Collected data
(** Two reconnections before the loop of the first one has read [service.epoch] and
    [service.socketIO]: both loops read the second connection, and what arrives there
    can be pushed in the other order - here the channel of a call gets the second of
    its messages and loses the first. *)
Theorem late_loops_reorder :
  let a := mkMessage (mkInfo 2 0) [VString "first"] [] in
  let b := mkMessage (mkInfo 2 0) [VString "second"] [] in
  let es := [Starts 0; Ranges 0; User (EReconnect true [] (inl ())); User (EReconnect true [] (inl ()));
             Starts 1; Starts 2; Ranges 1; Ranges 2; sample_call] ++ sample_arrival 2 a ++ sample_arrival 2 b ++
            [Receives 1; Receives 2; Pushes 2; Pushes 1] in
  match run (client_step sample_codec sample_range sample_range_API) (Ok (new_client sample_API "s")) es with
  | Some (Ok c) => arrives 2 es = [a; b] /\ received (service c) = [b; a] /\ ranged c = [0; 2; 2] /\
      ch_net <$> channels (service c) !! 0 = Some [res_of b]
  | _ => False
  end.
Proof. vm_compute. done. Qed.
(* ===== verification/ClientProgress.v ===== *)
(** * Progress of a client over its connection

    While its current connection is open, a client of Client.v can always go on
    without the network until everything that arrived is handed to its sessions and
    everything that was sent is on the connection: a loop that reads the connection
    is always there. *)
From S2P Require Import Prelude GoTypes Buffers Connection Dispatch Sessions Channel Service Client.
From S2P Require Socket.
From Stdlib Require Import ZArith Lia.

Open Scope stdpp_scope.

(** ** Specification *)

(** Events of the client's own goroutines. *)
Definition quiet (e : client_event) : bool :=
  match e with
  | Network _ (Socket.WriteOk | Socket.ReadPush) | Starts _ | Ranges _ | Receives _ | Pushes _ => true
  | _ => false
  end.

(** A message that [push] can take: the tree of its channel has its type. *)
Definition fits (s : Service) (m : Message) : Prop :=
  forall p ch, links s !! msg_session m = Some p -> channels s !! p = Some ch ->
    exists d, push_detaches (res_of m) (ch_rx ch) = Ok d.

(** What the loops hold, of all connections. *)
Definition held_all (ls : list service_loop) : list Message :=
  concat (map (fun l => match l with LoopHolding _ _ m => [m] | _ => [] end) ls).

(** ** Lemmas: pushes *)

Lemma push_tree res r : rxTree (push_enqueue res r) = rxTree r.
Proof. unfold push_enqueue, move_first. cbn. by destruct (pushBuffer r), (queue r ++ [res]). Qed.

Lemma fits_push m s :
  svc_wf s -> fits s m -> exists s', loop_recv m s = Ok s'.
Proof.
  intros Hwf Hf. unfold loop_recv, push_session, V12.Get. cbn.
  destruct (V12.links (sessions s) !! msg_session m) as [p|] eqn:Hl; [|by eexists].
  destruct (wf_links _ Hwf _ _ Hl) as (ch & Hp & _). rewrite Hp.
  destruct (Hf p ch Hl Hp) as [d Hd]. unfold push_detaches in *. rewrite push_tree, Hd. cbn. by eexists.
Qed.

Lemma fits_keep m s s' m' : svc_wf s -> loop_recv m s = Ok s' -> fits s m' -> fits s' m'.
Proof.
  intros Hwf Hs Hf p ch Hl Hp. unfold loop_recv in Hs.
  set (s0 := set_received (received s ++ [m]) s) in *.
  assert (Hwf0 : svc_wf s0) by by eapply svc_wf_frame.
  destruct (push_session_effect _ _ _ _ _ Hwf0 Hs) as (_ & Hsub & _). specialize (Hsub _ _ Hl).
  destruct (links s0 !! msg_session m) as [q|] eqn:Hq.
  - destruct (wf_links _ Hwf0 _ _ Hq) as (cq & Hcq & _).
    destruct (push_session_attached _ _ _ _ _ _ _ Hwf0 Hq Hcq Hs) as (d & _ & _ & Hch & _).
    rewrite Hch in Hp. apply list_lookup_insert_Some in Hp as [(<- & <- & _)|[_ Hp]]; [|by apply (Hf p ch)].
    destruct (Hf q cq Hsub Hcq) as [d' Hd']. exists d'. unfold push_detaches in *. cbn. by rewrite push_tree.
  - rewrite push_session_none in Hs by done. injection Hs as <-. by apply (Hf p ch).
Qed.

--

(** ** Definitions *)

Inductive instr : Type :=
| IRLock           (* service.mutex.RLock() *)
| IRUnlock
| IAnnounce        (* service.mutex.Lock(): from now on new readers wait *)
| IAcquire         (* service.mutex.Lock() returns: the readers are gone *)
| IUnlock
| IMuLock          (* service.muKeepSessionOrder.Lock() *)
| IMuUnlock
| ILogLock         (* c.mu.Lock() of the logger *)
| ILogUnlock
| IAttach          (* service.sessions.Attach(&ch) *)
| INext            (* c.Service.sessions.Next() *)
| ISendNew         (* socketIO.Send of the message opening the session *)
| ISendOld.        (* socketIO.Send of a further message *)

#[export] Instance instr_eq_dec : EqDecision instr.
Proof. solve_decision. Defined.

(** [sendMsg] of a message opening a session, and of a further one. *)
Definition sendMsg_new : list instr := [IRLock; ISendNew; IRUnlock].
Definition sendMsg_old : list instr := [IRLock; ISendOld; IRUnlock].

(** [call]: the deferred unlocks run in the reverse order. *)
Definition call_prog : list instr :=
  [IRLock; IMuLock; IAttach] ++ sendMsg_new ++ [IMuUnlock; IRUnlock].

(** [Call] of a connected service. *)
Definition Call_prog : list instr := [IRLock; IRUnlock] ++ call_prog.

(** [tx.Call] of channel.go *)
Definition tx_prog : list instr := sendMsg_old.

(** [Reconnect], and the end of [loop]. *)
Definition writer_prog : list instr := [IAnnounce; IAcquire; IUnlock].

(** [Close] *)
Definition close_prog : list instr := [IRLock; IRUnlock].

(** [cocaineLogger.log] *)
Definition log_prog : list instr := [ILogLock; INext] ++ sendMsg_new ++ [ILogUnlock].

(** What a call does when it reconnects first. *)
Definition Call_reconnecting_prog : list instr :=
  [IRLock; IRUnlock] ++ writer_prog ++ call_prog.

▶ What you will do:
Nothing but a number is wanted here: please count the lines in the entries above that include the word "done".

▶ Problem solution:
2